Алексей Федяров

Человек сидящий

Клубника в лесу

Ранним летним утром на реке очень хорошо. Если день приходит солнечный — над рекой полупрозрачный туман, он почти белый, стоит невысоко, как бы стесняясь расти вверх и обозначая: я здесь, но я так, для порядка, и уже ухожу. Я сижу на берегу с простенькой удочкой, у меня нет хитроумных ловушек для рыбы вроде тех, что мастерят другие мальчишки, меня не волнует, сколько я поймаю, — мне нравится рассвет, берег и неровное подрагивание поплавка на волнах.

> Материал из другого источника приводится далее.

(** ** Clean heads *)

Lemma no_crlf_not_in v : 13 ∉ v -> 10 ∉ v -> no_crlf v.
Proof. intros H1 H2. apply Forall_forall. intros b Hb. split; by intros ->. Qed.
Lemma no_crlf_control v : no_line_control v -> no_crlf v.
Proof. intros [? ?]%no_control_breaks. by apply no_crlf_not_in. Qed.
Lemma no_crlf_strip v : no_crlf (strip_crlf v).
Proof. apply Forall_forall. intros b [_ Hb]%list_elem_of_In%List.filter_In. zbool. lia. Qed.
Lemma no_crlf_to_string n : no_crlf (to_string n).
Proof. eapply Forall_impl; [apply to_string_digits|]. unfold is_ascii_digit, between. intros c Hc. zbool. lia. Qed.
Lemma no_crlf_mime `{UnicodeCase} path : no_crlf (get_mime_type path).
Proof. unfold get_mime_type. repeat case_match; by apply no_crlf_dec. Qed.

Create HintDb clean.
#[export] Hint Resolve no_crlf_strip no_crlf_to_string no_crlf_mime no_crlf_control : clean.

Lemma push_header_clean r name value :
  clean_headers r -> no_crlf name -> no_crlf value -> clean_headers (push_header r name value).
Proof. intros Hr Hn Hv. apply Forall_app_2; [done|]. by apply Forall_singleton. Qed.

Lemma with_header_clean r name value : clean_headers r -> clean_headers (with_header r name value).
Proof. intros Hr. apply push_header_clean; auto with clean. Qed.

Lemma with_content_clean r n ct b :
  clean_headers r -> no_crlf ct ->
  clean_headers (set_body (push_header (push_header r (str "Content-Length") (to_string n)) (str "Content-Type") ct) b).
Proof. intros Hr Hc. repeat apply push_header_clean; auto with clean; by apply no_crlf_dec. Qed.

Lemma response_new_clean s : clean_headers (response_new s).
Proof. apply Forall_singleton. by split; apply no_crlf_dec. Qed.

Lemma text_response_clean s text : clean_headers (text_response s text).
Proof. apply with_content_clean; [apply response_new_clean|by apply no_crlf_dec]. Qed.

#[export] Hint Resolve with_header_clean response_new_clean text_response_clean : clean.

Lemma with_body_clean r b ct : clean_headers r -> no_crlf ct -> clean_headers (with_body r b ct).
Proof. apply with_content_clean. Qed.
Lemma with_file_clean r f n ct : clean_headers r -> no_crlf ct -> clean_headers (with_file r f n ct).
Proof. apply with_content_clean. Qed.
Lemma with_file_range_clean r f o n ct : clean_headers r -> no_crlf ct -> clean_headers (with_file_range r f o n ct).
Proof. apply with_content_clean. Qed.
Lemma TEXT_clean : no_crlf TEXT.
Proof. by apply no_crlf_dec. Qed.

#[export] Hint Resolve with_body_clean with_file_clean with_file_range_clean TEXT_clean : clean.

Lemma apply_custom_clean r hs : clean_headers r -> clean_headers (apply_custom_headers r hs).
Proof.
  unfold apply_custom_headers. revert r. induction hs as [|h hs IH]; intros r Hr; [done|]. cbn [fold_left].
  auto with clean.
Qed.

Lemma apply_rules_clean r config : clean_headers r -> clean_headers (apply_rules r config).
Proof. intros Hr. unfold apply_rules, apply_rule_headers. apply Forall_drop_names. by do 2 apply apply_custom_clean. Qed.

Lemma apply_security_clean r config : server_ok config -> clean_headers r -> clean_headers (apply_security_headers r config).
Proof.
  intros Hs Hr. unfold apply_security_headers, clean_headers. cbn [put_headers resp_headers].
  set (l := [_; _; _; _]).
  assert (Hl : Forall (fun d => no_crlf (fst d) /\ forall x, snd d = Some x -> no_crlf x) l).
  { pose proof (ok_security _ Hs) as Hok. rewrite !Forall_cons in Hok. destruct Hok as (H1 & H2 & H3 & H4 & _).
    unfold l. repeat apply Forall_cons_2; [..|constructor]; (split; [by apply no_crlf_dec|]); cbn [snd]; intros x Hx;
      apply no_crlf_control; auto. }
  clearbody l. revert Hr. unfold clean_headers. generalize (resp_headers r) as h.
  induction Hl as [|d l [Hn Hv] _ IH]; intros h Hh; [done|]. cbn [fold_left]. apply IH.
  unfold add_default_header. destruct (snd d) as [v|]; [|done]. case_match; [done|].
  apply Forall_app_2; [done|]. apply Forall_singleton. split; [done|by apply Hv].
Qed.

Lemma Forall_remove_header (P : bytes * bytes -> Prop) l n : Forall P l -> Forall P (remove_header l n).
Proof.
  intros Hl. rewrite Forall_forall in *. intros x Hx. apply Hl. rewrite !list_elem_of_In in *.
  by apply filter_In in Hx as [? _].
Qed.

Lemma vary_clean (h : list (bytes * bytes)) :
  Forall (fun h => no_crlf (fst h) /\ no_crlf (snd h)) h ->
  Forall (fun h => no_crlf (fst h) /\ no_crlf (snd h)) (ensure_vary_accept_encoding h).
Proof.
  induction 1 as [|[n v] h [Hn Hv] Hh IH]; cbn [ensure_vary_accept_encoding].
  { apply Forall_singleton. by split; apply no_crlf_dec. }
  case_match; [case_match|]; constructor; try done. split; [done|]. apply no_crlf_app; [done|by apply no_crlf_dec].
Qed.

Lemma vary_etag_clean (h : list (bytes * bytes)) e :
  no_crlf e -> Forall (fun h => no_crlf (fst h) /\ no_crlf (snd h)) h ->
  Forall (fun h => no_crlf (fst h) /\ no_crlf (snd h)) (vary_etag_for_encoding h e).
Proof.
  intros He. induction 1 as [|[n v] h [Hn Hv] Hh IH]; cbn [vary_etag_for_encoding]; [done|].
  case_match; constructor; try done. split; [done|]. cbn [snd] in *.
  destruct (strip_suffix v [34]) as [p|] eqn:E.
  - unfold strip_suffix in E. case_match; [|done]. simplify_eq. apply (Forall_take _ (length v - 1)) in Hv.
    repeat apply no_crlf_app; try done; by apply no_crlf_dec.
  - apply no_crlf_app; [done|]. apply no_crlf_app; [by apply no_crlf_dec|done].
Qed.

Section Clean.
Context `{UnicodeCase} {Fd : Type}.
Implicit Types (fs : FileSystem Fd).

Lemma file_response_clean req file meta mime : no_crlf mime -> clean_headers (file_response req file meta mime).
Proof. intros Hm. unfold file_response, with_validators. repeat (case_match; auto 10 with clean). Qed.

Lemma cache_headers_clean r config now r' : clean_headers r -> cache_headers r config now = Some r' -> clean_headers r'.
Proof.
  intros Hr. unfold cache_headers. destruct (expires config); [case_match; [done|]|]; intros [= <-];
    destruct (cache config) as [[]|]; auto with clean.
Qed.

Lemma compress_clean config req r : clean_headers r -> clean_headers (compress_response config req r).
Proof.
  intros Hr. unfold compress_response. cbv zeta.
  match goal with |- context [body_source ?x] => set (r' := x) end.
  assert (Hr' : clean_headers r') by (unfold r'; case_match; [by apply vary_clean|done]).
  clearbody r'. repeat (case_match; try done). apply Forall_app_2.
  - apply vary_etag_clean; [by apply no_crlf_dec|]. by apply Forall_remove_header.
  - apply Forall_singleton. by split; apply no_crlf_dec.
Qed.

В этом месте почти никогда нет рыбаков, оно не считается рыбным, и я, когда мама отпускает, прихожу утром и сижу, пока не наступает день, а рыбы уплывают по своим делам глубоко ко дну и поплавок замирает.

Тогда я отпускаю наловленное: мне жаль этих окуней, они блестят на солнце, как радуга, они — часть реки, света и тумана.



Дорога сюда ведет через лес, в мае здесь можно набрать букетики ландышей для мамы и сестры, а чуть позже появляется клубника. Ягоды висят среди широких листьев, сначала ты замечаешь одну, а присев и присмотревшись, видишь, что их очень много, их тут сотни, а если срываешь нежадно и не ломаешь тонкие стебли — тысячи. Есть эту клубнику надо не торопясь, она должна растаять на языке, тогда время останавливается и ты слышишь каждую птицу в лесу.

Солнце поднимается, и надо идти домой.

Но я просыпаюсь.

Громко играет гимн, это подъем, скоро откроется окошко в двери камеры — кормушка. Откроется с лязгом. Здесь все работаем громко и с лязгом. Я знаю это и знаю, что надо просто привыкнуть.

Вчера вечером меня на улице встретили тени — их было много — и увезли с собой. По дороге молчали. Первым со мной беседовал начальник следственного отдела. Он тоже поначалу долго молчал, а потом много говорил. Ему хотелось, чтобы много говорил я, но я видел, чего он хочет, и он видел, что я все понимаю, это его раздражало, а я думал, какой срок мне предстоит.

Что срок предстоит, я не сомневался. Уголовное дело в производстве госбезопасности. Значит, приговор будет и дело лишь в размере наказания. Судей, способных оправдать по делу, выпущенному с конвейера ФСБ, не осталось.

Я беру из кормушки кружку с кипятком и миску с баландой. Алюминий жжет руки, мне непривычно касаться губами горячего металла. Заставляю себя есть. Нужны силы.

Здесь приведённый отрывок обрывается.